### Records for the task
(** * Fersch 3D quoting service: quote engine and STL volume extractor

    A shallow embedding of [backend/quote_engine.py],
    [backend/stl_volume.py] and the command line of [backend/main.py], with
    the properties of the specification stated and proved (or refuted) over
    it.

    Numbers.  A Python [float] is a binary64 number.  The embedding models
    it as a rational [Q] and keeps what the statements below rest on:

    - comparisons, and the order of the operations, are the code's: an
      equation written with [=] holds between two results of the same
      operations in the same order, and the inequalities proved are those
      that rounding to nearest keeps;
    - the two places where binary64 decides whether [compute_quote]
      returns are modelled: [float * int] raises [OverflowError] when the
      [int] does not fit a float, and a quotient that rounds to zero is
      zero, so that dividing by it raises [ZeroDivisionError];
    - everything else is exact: infinities and NaN are outside [Q], and
      equalities that hold only up to rounding are not claimed of the code.
      Where rounding decides a property of the extractor, the functions of
      [stl_volume.py] are also given over binary64 itself (module
      [Binary64], on Rocq's primitive floats) and evaluated.

    Python [int] is [Z]; [str] is [string]; [bytes] is [list byte];
    a [dict] keyed by strings is a [gmap string _]. *)

From Stdlib Require Import QArith Qabs Qminmax Lqa ZArith List String.
From Stdlib Require Import Strings.Byte.
From Stdlib Require Floats.PrimFloat.
From stdpp Require Import gmap strings.

Open Scope Q_scope.

(** ** Exceptions and results *)

Inductive exn : Type :=
| ValueError (msg : string)
| ZeroDivisionError
| OverflowError.

Inductive result (A : Type) : Type :=
| Ok (a : A)
| Raise (e : exn).
Arguments Ok {A} a.
Arguments Raise {A} e.

Definition bind {A B : Type} (r : result A) (k : A -> result B) : result B :=
  match r with
  | Ok a => k a
  | Raise e => Raise e
  end.

Notation "x <- r ;; k" := (bind r (fun x => k))
  (at level 100, r at next level, right associativity).

(** ** Float operations that can fail *)

(** The first integer that does not fit a float: [2^1024 - 2^970] and
    every larger integer round to [2^1024], beyond the largest binary64
    number. *)
Definition float_limit : Z := (2 ^ 1024 - 2 ^ 970)%Z.

(** The conversion of an [int] operand to a float: Python raises
    [OverflowError] ("int too large to convert to float") when the integer
    does not fit. *)
Definition float_of_int (n : Z) : result Q :=
  if (Z.abs n <? float_limit)%Z then Ok (inject_Z n) else Raise OverflowError.

(** [x * n] for a float [x] and an [int] [n]: the integer is converted
    first, whatever [x] is. *)
Definition py_mul_int (x : Q) (n : Z) : result Q :=
  y <- float_of_int n;;
  Ok (x * y).

(** Half of the smallest positive binary64 number, [2^-1075]: rounding to
    nearest (ties to even) takes a number to zero exactly when its
    magnitude is at most this. *)
Definition half_min_float : Q := 1 # (2 ^ 1075).

Definition rounds_to_zero (x : Q) : bool := Qle_bool (Qabs x) half_min_float.

(** The quotient of two floats: the exact quotient, and zero where
    binary64 rounds it to zero.  This is the part of the rounding that
    decides an outcome, a zero quotient raising once it is divided by. *)
Definition float_quotient (a b : Q) : Q :=
  if rounds_to_zero (a / b) then 0 else a / b.

(** Python's float division: [a / b] raises when [b] is zero. *)
Definition py_div (a b : Q) : result Q :=
  if Qeq_bool b 0 then Raise ZeroDivisionError else Ok (float_quotient a b).

(** ** quote_engine.py *)

Module QuoteEngine.

Record Material : Type := {
  mat_name : string;
  price_per_ml_with_loss : Q
}.

Record TypePiece : Type := {
  tp_name : string;
  factor : Q
}.

Record Typology : Type := {
  ty_name : string;
  bag_price : Q
}.

(** The attributes of a loaded [QuoteEngine] instance that [compute_quote]
    reads.  Loading from the workbook is not modelled: a value of this
    record is the engine after [__init__] has returned. *)
Record t : Type := {
  materials : gmap string Material;
  type_pieces : gmap string TypePiece;
  typologies : gmap string Typology;
  markup_table : list (Q * Q);        (* (ml_min, factor) *)
  packaging_table : list (Q * Q);     (* (ml_total_min, price) *)
  post_rate : Q;
  finish_rate : Q;
  tva_rate : Q;
  machine_hour_rate : Q;
  machine_time_per_ml : Q;
  shipping_retrait : Q;
  shipping_delivery : Q;
  material_support_percent : gmap string Q;
  material_print_speed : gmap string Q;  (* tenths of mm/s *)
  time_factor : Q
}.
(* ------------------------------------------------------------------ *)
(** ** The composite *)

Section CompositeProperties.

Variable W : Type.
Variable random : W -> Q * W.
Variable timer : Z -> option (AbortSignal W) -> W -> W.
Variables GenerateResult StreamResult : Type.
Variable backendGenerate :
  LanguageModelV3 -> LanguageModelV3CallOptions W -> W
  -> Outcome GenerateResult * W.
Variable backendStream :
  LanguageModelV3 -> LanguageModelV3CallOptions W -> W
  -> Outcome StreamResult * W.

Local Abbreviation create :=
  (createFallbackModel random timer backendGenerate backendStream).

(** C9: with an empty list of models the constructor throws the
    configuration error; no composite comes into being, so none of its
    operations can be invoked. *)
Theorem empty_chain_is_rejected (cfg : Config.t) :
  Config.models cfg = [] ->
  create cfg = Threw (Error "createFallbackModel requires at least one model").
Proof. intros Hempty. unfold createFallbackModel. now rewrite Hempty. Qed.

(** With at least one model the constructor returns the composite. *)
Lemma nonempty_chain_is_accepted (cfg : Config.t) :
  Config.models cfg <> [] -> exists fm, create cfg = Returned fm.
Proof.
  intros Hne. unfold createFallbackModel.
  destruct (Config.models cfg); [now elim Hne|]. simpl. eauto.
Qed.


End CompositeProperties.

(* ------------------------------------------------------------------ *)
(** ** Runs in the scripted world *)

Local Abbreviation a := (Sim.mockModel "a").
Local Abbreviation b := (Sim.mockModel "b").
Local Abbreviation c := (Sim.mockModel "c").

(** Scenario A: the single backend succeeds at once. *)
Example scenario_A :
  Sim.run [a] 0 (Sim.always Sim.succeed) Sim.noSignal
  = Some (Return "Response from a",
          {| errors := []; world := 0%nat; trace := [Invoked 0 a] |}).
Proof. reflexivity. Qed.

(** Scenario B: backend 0 is rate limited, backend 1 answers. *)
Example scenario_B :
  let e := APICallError "Rate limited on a" (Some 429%Z) true in
  Sim.run [a; b] 0 (Sim.byId [("a", Sim.fail429)]) Sim.noSignal
  = Some (Return "Response from b",
          {| errors := [(a, e)]; world := 0%nat;
             trace := [Invoked 0 a; ErrorEvent 0 a e {| action := fallback |};
                       FallbackEvent 0 a 1 (Some b) e 1; Invoked 1 b] |}).
Proof. vm_compute. reflexivity. Qed.

(** Scenario C: backend 0 fails with 500 twice under a budget of 1. *)
Example scenario_C :
  let e := APICallError "Server error on a" (Some 500%Z) true in
  Sim.run [a; b] 1 (Sim.byId [("a", Sim.fail500)]) Sim.noSignal
  = Some (Return "Response from b",
          {| errors := [(a, e); (a, e)]; world := 1%nat;
             trace := [Invoked 0 a; ErrorEvent 0 a e {| action := retry |};
                       RetryEvent 0 a 1 1 e 750;
                       Invoked 0 a; ErrorEvent 0 a e {| action := retry |};
                       FallbackEvent 0 a 1 (Some b) e 2; Invoked 1 b] |}).
Proof. vm_compute. reflexivity. Qed.

(** Scenario F: backend 0 fails with 401. *)
Example scenario_F :
  let e := APICallError "Unauthorized on a" (Some 401%Z) false in
  Sim.run [a; b] 0 (Sim.byId [("a", Sim.fail401)]) Sim.noSignal
  = Some (Throw e,
          {| errors := []; world := 0%nat;
             trace := [Invoked 0 a; ErrorEvent 0 a e {| action := throw |}] |}).
Proof. vm_compute. reflexivity. Qed.

Lemma exhausted_error_records_each_caught_failure_witness :
  let operation := Sim.mockOperation (Sim.always Sim.fail500) in
  let st := Sim.finalState
              (Sim.run [a; b] 1 (Sim.always Sim.fail500) Sim.noSignal) in
  exists calls : list (FailedCall nat),
    Forall (fun k => nth_error [a; b] (callIndex k) = Some (callModel k)
                     /\ operation (callModel k) (callBefore k)
                        = (Threw (callFailure k), callAfter k)) calls
    /\ invocations (trace st)
       = map (fun k => Invoked (callIndex k) (callModel k)) calls
    /\ caught (trace st) = map (@callPair nat) calls
    /\ Sim.run [a; b] 1 (Sim.always Sim.fail500) Sim.noSignal
       = Some (Throw (AllModelsExhaustedError
                        ("All fallback models exhausted:" ++ newline
                         ++ String.concat newline
                              (summaryLines 0 (map (@callPair nat) calls)))%string
                        (map (@callPair nat) calls)),
               st)
    /\ ((0 <= 1)%Z ->
        exists counts,
          List.length counts = List.length [a; b]
          /\ Forall (fun k => (1 <= k)%nat /\ (Z.of_nat k <= 1 + 1)%Z) counts
          /\ map (@callModel nat) calls = blocks [a; b] counts)
    /\ (1%Z = 0%Z -> map (@callModel nat) calls = [a; b]).
Proof.
  apply (exhausted_error_records_each_caught_failure
           nat (Sim.constantRandom (1 # 2)) Sim.tick [a; b] 1 1000 30000
           defaultShouldRetry string
           (Sim.mockOperation (Sim.always Sim.fail500)) Sim.noSignal 0%nat).
  vm_compute. reflexivity.
Defined.

(** The run of the witness, written out: four invocations, four pairs. *)
Example exhausted_error_of_two_retried_backends :
  let e1 := APICallError "Server error on a" (Some 500%Z) true in
  let e2 := APICallError "Server error on b" (Some 500%Z) true in
  exists message st,
    Sim.run [a; b] 1 (Sim.always Sim.fail500) Sim.noSignal
    = Some (Throw (AllModelsExhaustedError
                     message [(a, e1); (a, e1); (b, e2); (b, e2)]), st)
    /\ invocations (trace st)
       = [Invoked 0 a; Invoked 0 a; Invoked 1 b; Invoked 1 b].
Proof. do 2 eexists. split; vm_compute; reflexivity. Qed.

Lemma negative_budget_exhausts_without_attempt_witness :
  exists st,
    Sim.run [a; b] (-1) (Sim.always Sim.succeed) Sim.noSignal
    = Some (Throw (newAllModelsExhaustedError []), st)
    /\ errors st = [] /\ trace st = [] /\ world st = 0%nat.
Proof.
  apply (negative_budget_exhausts_without_attempt
           nat (Sim.constantRandom (1 # 2)) Sim.tick [a; b] (-1) 1000 30000
           defaultShouldRetry string
           (Sim.mockOperation (Sim.always Sim.succeed)) Sim.noSignal 0%nat).
  - lia.
  - discriminate.
  - reflexivity.
Defined.

Lemma aborted_before_first_attempt_witness :
  let options := Sim.withSignal (Sim.abortAt 0 (Some (NonError "stop"))) in
  exists st,
    Sim.run [a; b] 2 (Sim.always Sim.succeed) options
    = Some (Throw (NonError "stop"), st)
    /\ errors st = [] /\ trace st = [] /\ world st = 0%nat.
Proof.
  apply (aborted_before_first_attempt
           nat (Sim.constantRandom (1 # 2)) Sim.tick [a; b] 2 1000 30000
           defaultShouldRetry string
           (Sim.mockOperation (Sim.always Sim.succeed))
           (Sim.withSignal (Sim.abortAt 0 (Some (NonError "stop")))) 0%nat).
  - lia.
  - discriminate.
  - reflexivity.
Defined.

(** Backend 0 is rate limited and backend 1 answers 401: the fatal failure
    is met at index 1. *)
Lemma throw_classification_reraises_witness :
  let e0 := APICallError "Rate limited on a" (Some 429%Z) true in
  let e1 := APICallError "Unauthorized on b" (Some 401%Z) false in
  let before := [Invoked 0 a; ErrorEvent 0 a e0 {| action := fallback |};
                 FallbackEvent 0 a 1 (Some b) e0 1] in
  exists st',
    Sim.run [a; b; c] 0
            (Sim.byId [("a", Sim.fail429); ("b", Sim.fail401)]) Sim.noSignal
    = Some (Throw e1, st')
    /\ trace st' = before ++ [Invoked 1 b;
                              ErrorEvent 1 b e1 (defaultShouldRetry e1)]
    /\ errors st' = [(a, e0)]
    /\ world st' = 0%nat.
Proof.
  refine (throw_classification_reraises
            nat (Sim.constantRandom (1 # 2)) Sim.tick [a; b; c] 0 1000 30000
            defaultShouldRetry string
            (Sim.mockOperation
               (Sim.byId [("a", Sim.fail429); ("b", Sim.fail401)]))
            Sim.noSignal 0%nat 1%nat b 0%Z
            {| errors := [(a, APICallError "Rate limited on a" (Some 429%Z) true)];
               world := 0%nat;
               trace := [Invoked 0 a;
                         ErrorEvent 0 a
                           (APICallError "Rate limited on a" (Some 429%Z) true)
                           {| action := fallback |};
                         FallbackEvent 0 a 1 (Some b)
                           (APICallError "Rate limited on a" (Some 429%Z) true)
                           1] |}
            (APICallError "Unauthorized on b" (Some 401%Z) false) 0%nat
            _ _ _ _).
  - eapply Reaches_next with (model := a) (attempt := 0%Z).
    + apply Reaches_first; [reflexivity | lia].
    + vm_compute. reflexivity.
    + reflexivity.
    + lia.
  - reflexivity.
  - reflexivity.
  - reflexivity.
Defined.
(** * w3af: OpenAPI parameter handler

    A shallow embedding of
    [w3af/core/data/parsers/doc/open_api/parameters.py]: the
    [ParameterValues] store and the [ParameterHandler] that repairs
    parameter specs, synthesises a value for every parameter and expands an
    operation over caller supplied values.

    Python objects are modelled as a JSON-like [value]; a [dict] is an
    association list, and the order of the list is the order in which the
    dict is iterated.  Byte strings and unicode strings are one type.  Code
    that may raise returns a [result] that names the exception; the
    recursion of the synthesiser is bounded by a fuel that stands for the
    recursion limit of the interpreter, which a specification that refers to
    itself exhausts. *)

From Stdlib Require Import ZArith List String Ascii Bool Lia.
Import ListNotations.
Local Open Scope string_scope.
Local Open Scope Z_scope.

(** ** Python values *)

#[warnings="-register-all"]
Inductive value : Type :=
| VNone
| VBool (b : bool)
| VInt (z : Z)
| VFloat (digits : Z) (exp10 : Z)      (* digits * 10^exp10, a decimal literal *)
| VStr (s : string)
| VList (l : list value)
| VDict (d : list (string * value))
| VDate (y m d : Z)                    (* datetime.date *)
| VDateTime (y m d hh mm ss : Z)       (* datetime.datetime *)
| VFile (name : string) (filename : string).  (* a file-like upload object *)

Definition dict : Type := list (string * value).

(** ** Exceptions and results *)

Inductive exn : Type :=
| TypeError
| AttributeError
| KeyError
| IndexError
| ValueError
| RecursionLimit          (* RuntimeError: maximum recursion depth exceeded *)
| NotImplementedError
| SwaggerError.           (* raised by a collaborator: deref, smart_fill *)

Inductive result (A : Type) : Type :=
| Ok (a : A)
| Raise (e : exn).

Arguments Ok {A} a.
Arguments Raise {A} e.

Definition bind {A B : Type} (m : result A) (k : A -> result B) : result B :=
  match m with
  | Ok a => k a
  | Raise e => Raise e
  end.

Notation "x <- m ;; k" := (bind m (fun x => k))
  (at level 61, m at next level, right associativity).

Notation "' pat <- m ;; k" := (bind m (fun x => match x with pat => k end))
  (at level 61, pat pattern, m at next level, right associativity).

(** [for x in xs: acc = f(acc, x)] where the body may raise. *)
Fixpoint foldM {A B : Type} (f : B -> A -> result B) (xs : list A) (acc : B)
  : result B :=
  match xs with
  | [] => Ok acc
  | x :: xs' => acc' <- f acc x ;; foldM f xs' acc'
  end.

(** [[f(x) for x in xs]] where [f] may raise. *)
Fixpoint mapM {A B : Type} (f : A -> result B) (xs : list A) : result (list B) :=
  match xs with
  | [] => Ok []
  | x :: xs' => y <- f x ;; ys <- mapM f xs' ;; Ok (y :: ys)
  end.

(** ** Dictionaries *)

Fixpoint dict_get {V : Type} (k : string) (d : list (string * V)) : option V :=
  match d with
  | [] => None
  | (k', v) :: d' => if String.eqb k k' then Some v else dict_get k d'
  end.

Definition dict_has {V : Type} (k : string) (d : list (string * V)) : bool :=
  match dict_get k d with
  | Some _ => true
  | None => false
  end.

(** [d[k] = v]: an existing key keeps its place, a new key goes last. *)
Fixpoint dict_set {V : Type} (k : string) (v : V) (d : list (string * V))
  : list (string * V) :=
  match d with
  | [] => [(k, v)]
  | (k', v') :: d' =>
      if String.eqb k k' then (k, v) :: d' else (k', v') :: dict_set k v d'
  end.

(** [del d[k]] *)
Fixpoint dict_del {V : Type} (k : string) (d : list (string * V))
  : list (string * V) :=
  match d with
  | [] => []
  | (k', v') :: d' =>
      if String.eqb k k' then dict_del k d' else (k', v') :: dict_del k d'
  end.

(** ** Python primitives on values *)

(** [x is None] *)
Definition is_none (v : value) : bool :=
  match v with
  | VNone => true
  | _ => false
  end.

(** [v == 'literal'] *)
Definition eq_str (v : value) (s : string) : bool :=
  match v with
  | VStr s' => String.eqb s' s
  | _ => false
  end.

(** [v in (s1, s2, ...)] for a tuple of string literals *)
Definition in_strs (v : value) (l : list string) : bool :=
  existsb (eq_str v) l.

(** truth value of an object, as [if v:] and [not v] test it *)
Definition truthy (v : value) : bool :=
  match v with
  | VNone => false
  | VBool b => b
  | VInt z => negb (z =? 0)
  | VFloat m _ => negb (m =? 0)
  | VStr s => negb (String.eqb s EmptyString)
  | VList l => match l with [] => false | _ => true end
  | VDict d => match d with [] => false | _ => true end
  | VDate _ _ _ | VDateTime _ _ _ _ _ _ | VFile _ _ => true
  end.

(** [k in v] for a string literal [k]: key test on a dict, membership on a
    list, substring test on a string, [TypeError] otherwise. *)
Definition py_in (k : string) (v : value) : result bool :=
  match v with
  | VDict d => Ok (dict_has k d)
  | VList l => Ok (existsb (fun x => eq_str x k) l)
  | VStr s => Ok (match String.index 0 k s with Some _ => true | None => false end)
  | _ => Raise TypeError
  end.

(** [v[k]] for a string literal [k] *)
Definition py_getitem (v : value) (k : string) : result value :=
  match v with
  | VDict d => match dict_get k d with
               | Some x => Ok x
               | None => Raise KeyError
               end
  | _ => Raise TypeError
  end.

(** [v.get(k, None)]: only a dict has the method *)
Definition py_get (v : value) (k : string) : result value :=
  match v with
  | VDict d => match dict_get k d with
               | Some x => Ok x
               | None => Ok VNone
               end
  | _ => Raise AttributeError
  end.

### Task details
Look through the material and copy each line that has "intros".

### Result of the task
Proof. intros Hempty. unfold createFallbackModel. now rewrite Hempty. Qed.
  intros Hne. unfold createFallbackModel.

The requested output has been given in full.